En l’espèce, la CRA a d’ailleurs saisi la CARSAT de la contestation de l’OGEC [6] en la matière qui a rejeté l’argumentation de cette dernière par décision du 28 mars 2022 et dont l’employeur ne justifie pas avoir saisi le juge de la tarification seul compétent.
Une telle demande sera donc déclarée irrecevable.
Sur la saisine du comité régional de reconnaissance des maladies professionnelles
L’OGEC [6] sollicite du tribunal à titre très subsidiaire un renvoi pour avis au CRRMP au motif que les éléments exposés sont de nature à faire naître un doute sérieux sur la réunion des conditions requises par le tableau de maladies professionnelles n° 57.

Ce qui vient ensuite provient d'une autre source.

(** * AntiFlattenDistributionStrategy: a shallow embedding

    Embedding of [src/strategy/antiflatten_distribution_strategy.py]
    (class [AntiFlattenDistributionStrategy]) and theorems about its hooks.

    Conventions of the embedding.
    - Python [int] is [Z]; a [List[int]] is [list Z].
    - The hooks are stated with tensor entries as exact rationals ([Q]); what
      they prove about the bookkeeping takes the flatness verdict as it comes.
      The classifier is also defined over an arithmetic ([kernel]): exact
      rationals, and IEEE [binary32] tensors with [binary64] Python floats,
      rounding to nearest; the numerical boundary is proved there.
    - A hook that mutates [self] returns the new strategy record next to its
      Python return value; a Python exception is the [Raise] outcome.
    - [logits] and [continuation_tokens] are updated in place by the source
      and handed back; the model returns the updated value.
    - A tensor carries its element type and its shape next to nested lists
      of entries; [logits_wf] and [layer_wf] say that the lists have that
      shape. *)

From Stdlib Require Import ZArith QArith Qminmax Qround Qpower List Bool Lia Lqa Arith.
From Stdlib Require Import Sorting.Mergesort Sorting.Sorted Sorting.Permutation.
Import ListNotations.

Local Open Scope Z_scope.

(** ** Outcomes of a call *)

Inductive exn : Type :=
| IndexError          (* indexing or popping out of range; argmax of an empty tensor *)
| ZeroDivisionError.  (* float division by zero *)

(** [Fuel] is not a Python outcome: it marks a loop of the model that was
    given too few iterations.  [backtrack_fuel] shows that [backtrack] never
    produces it. *)
Inductive outcome (A : Type) : Type :=
| Ret (a : A)
| Raise (e : exn)
| Fuel.

Arguments Ret {A} a.
Arguments Raise {A} e.
Arguments Fuel {A}.

Definition bind {A B : Type} (m : outcome A) (k : A -> outcome B) : outcome B :=
  match m with
  | Ret a => k a
  | Raise e => Raise e
  | Fuel => Fuel
  end.

Notation "x <- m ;; k" := (bind m (fun x => k))
  (at level 61, m at next level, right associativity).

(** ** Python list primitives *)

(** [l[-1]] *)
Definition last_item {A : Type} (l : list A) : outcome A :=
  match rev l with
  | [] => Raise IndexError
  | x :: _ => Ret x
  end.

(** [l.pop()], returning the shortened list *)
Definition pop {A : Type} (l : list A) : outcome (list A) :=
  match l with
  | [] => Raise IndexError
  | _ :: _ => Ret (removelast l)
  end.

La CPAM du Vaucluse ne répond pas sur ce point.
Le tribunal constate qu’il est établi que l’ensemble des conditions du tableau de maladies professionnelles n° 57 A sont réunies en l’espèce.
Par conséquent, la demande de l’OGEC [6] tendant à la saisine d’un CRRMP pour avis sera nécessairement rejetée.
Sur les dépens
Conformément à l’article 696 du code de procédure civile, l’OGEC [6], partie succombante, sera condamnée aux dépens de l’instance.
PAR CES MOTIFS
Le pôle social du tribunal judiciaire d’Avignon, statuant après débats en audience publique, par jugement mis à la disposition des parties au greffe, contradictoire et en premier ressort :
Ordonne la jonction des instances RG 22/00111 et RG 22/00459 ;
Dit n’y avoir lieu à statuer sur la recevabilité du recours de l’OGEC (organisme de gestion de l’enseignement catholique de l’école) [6] ;
Déboute l’OGEC [6] de sa demande d’inopposabilité en tout ou partie de la décision de la CPAM du Vaucluse reconnaissant le caractère professionnel de la maladie du 11 mars 2021 de Madame [C] [O], ainsi que de toutes ses conséquences ;
Déboute l’OGEC [6] de sa demande relative au défaut d’imputabilité de la maladie déclarée le 11 mars 2021 par Madame [C] [O];
Déclare irrecevable la demande de l’OGEC [6] relative à la désimputation partielle du cout de la maladie déclarée le 11 mars 2021 par Madame [C] [O];
Déboute l’OGEC [6] de sa demande de saisine d’un comité régional de reconnaissance des amladies professionnelles ;
Condamne l’OGEC [6] aux entiers dépens de l’instance.
Ainsi jugé et prononcé par mise à disposition au greffe du pôle social du tribunal judiciaire d’Avignon le 04 décembre 2024.